### PROMPT
What is needed is a word-for-word transcription of every record below.

### Stored entries

Lemma control_text id : control id -> exists s, contains BAR s = true /\ nth (Z.to_nat id) (vc_token v) [] = s.
Proof.
  intros H. assert (Hs : exists s, (s, id) ∈ specials v /\ contains BAR s = true).
  { unfold control in H. unfold specials.
    repeat (apply elem_of_cons in H as [->|H]); [| | | | | by apply elem_of_nil in H];
      eexists; (split; [repeat (apply elem_of_cons; (by left) || right) |]); vm_compute; reflexivity. }
  destruct Hs as (s & Hs & Hb). exists s. split; [done|]. by apply (vo_special s id).
Qed.

Lemma plain_not_control id u : plain id u -> ~ control id.
Proof.
  intros (_ & Hu & E) Hc. destruct (control_text id Hc) as (s & Hb & Es). rewrite E in Es. subst s.
  by rewrite encode_no_bar in Hb.
Qed.

(** ** Merging *)

Lemma best_pair_total sym : forall i best rank, exists r, best_pair v i sym best rank = Some r.
Proof.
  induction sym as [|a sym IH]; intros i best rank; [by eexists|].
  destruct sym as [|b rest]; [by eexists|]. cbn [best_pair]. rewrite bpe_rank_spec. cbn [mbind option_bind].
  case_match; apply IH.
Qed.

(** The chosen pair has a merge. *)
Lemma best_pair_pick sym : forall i best rank j, best_pair v i sym best rank = Some (Some j) ->
  best = Some j \/ exists k a b rest, j = (i + k)%nat /\ drop k sym = a :: b :: rest /\ is_Some (tm !! (a ++ b)).
Proof.
  induction sym as [|a sym IH]; intros i best rank j H; [injection H as ->; by left|].
  destruct sym as [|b rest]; [injection H as ->; by left|].
  cbn [best_pair] in H. rewrite bpe_rank_spec in H. cbn [mbind option_bind] in H.
  destruct (mm !! (a ++ [ch " "] ++ b)) as [r|] eqn:E; cbn [default from_option id] in H.
  - destruct ((0 <=? r) && (r <? rank)) eqn:Er.
    + apply IH in H as [H|(k & a' & b' & rest' & -> & D & Hs)].
      * injection H as <-. right. exists 0%nat, a, b, rest. split; [lia|]. split; [done|]. bool_props.
        exact (vo_merged a b r E ltac:(lia)).
      * right. exists (S k), a', b', rest'. split; [lia | done].
    + apply IH in H as [H|(k & a' & b' & rest' & -> & D & Hs)]; [by left|].
      right. exists (S k), a', b', rest'. split; [lia | done].
  - apply IH in H as [H|(k & a' & b' & rest' & -> & D & Hs)]; [by left|].
    right. exists (S k), a', b', rest'. split; [lia | done].
Qed.

(** The symbols spell the pieces [us], and each is a token. *)
Definition spells (sym : list bytes) (us : list bytes) : Prop :=
  sym = map byte_encode us /\ Forall bytes_ok us /\ Forall (fun s => is_Some (tm !! s)) sym.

### EXERCISE RESPONSE
Lemma control_text id : control id -> exists s, contains BAR s = true /\ nth (Z.to_nat id) (vc_token v) [] = s.
Proof.
  intros H. assert (Hs : exists s, (s, id) ∈ specials v /\ contains BAR s = true).
  { unfold control in H. unfold specials.
    repeat (apply elem_of_cons in H as [->|H]); [| | | | | by apply elem_of_nil in H];
      eexists; (split; [repeat (apply elem_of_cons; (by left) || right) |]); vm_compute; reflexivity. }
  destruct Hs as (s & Hs & Hb). exists s. split; [done|]. by apply (vo_special s id).
Qed.

Lemma plain_not_control id u : plain id u -> ~ control id.
Proof.
  intros (_ & Hu & E) Hc. destruct (control_text id Hc) as (s & Hb & Es). rewrite E in Es. subst s.
  by rewrite encode_no_bar in Hb.
Qed.

(** ** Merging *)

Lemma best_pair_total sym : forall i best rank, exists r, best_pair v i sym best rank = Some r.
Proof.
  induction sym as [|a sym IH]; intros i best rank; [by eexists|].
  destruct sym as [|b rest]; [by eexists|]. cbn [best_pair]. rewrite bpe_rank_spec. cbn [mbind option_bind].
  case_match; apply IH.
Qed.

(** The chosen pair has a merge. *)
Lemma best_pair_pick sym : forall i best rank j, best_pair v i sym best rank = Some (Some j) ->
  best = Some j \/ exists k a b rest, j = (i + k)%nat /\ drop k sym = a :: b :: rest /\ is_Some (tm !! (a ++ b)).
Proof.
  induction sym as [|a sym IH]; intros i best rank j H; [injection H as ->; by left|].
  destruct sym as [|b rest]; [injection H as ->; by left|].
  cbn [best_pair] in H. rewrite bpe_rank_spec in H. cbn [mbind option_bind] in H.
  destruct (mm !! (a ++ [ch " "] ++ b)) as [r|] eqn:E; cbn [default from_option id] in H.
  - destruct ((0 <=? r) && (r <? rank)) eqn:Er.
    + apply IH in H as [H|(k & a' & b' & rest' & -> & D & Hs)].
      * injection H as <-. right. exists 0%nat, a, b, rest. split; [lia|]. split; [done|]. bool_props.
        exact (vo_merged a b r E ltac:(lia)).
      * right. exists (S k), a', b', rest'. split; [lia | done].
    + apply IH in H as [H|(k & a' & b' & rest' & -> & D & Hs)]; [by left|].
      right. exists (S k), a', b', rest'. split; [lia | done].
  - apply IH in H as [H|(k & a' & b' & rest' & -> & D & Hs)]; [by left|].
    right. exists (S k), a', b', rest'. split; [lia | done].
Qed.

(** The symbols spell the pieces [us], and each is a token. *)
Definition spells (sym : list bytes) (us : list bytes) : Prop :=
  sym = map byte_encode us /\ Forall bytes_ok us /\ Forall (fun s => is_Some (tm !! s)) sym.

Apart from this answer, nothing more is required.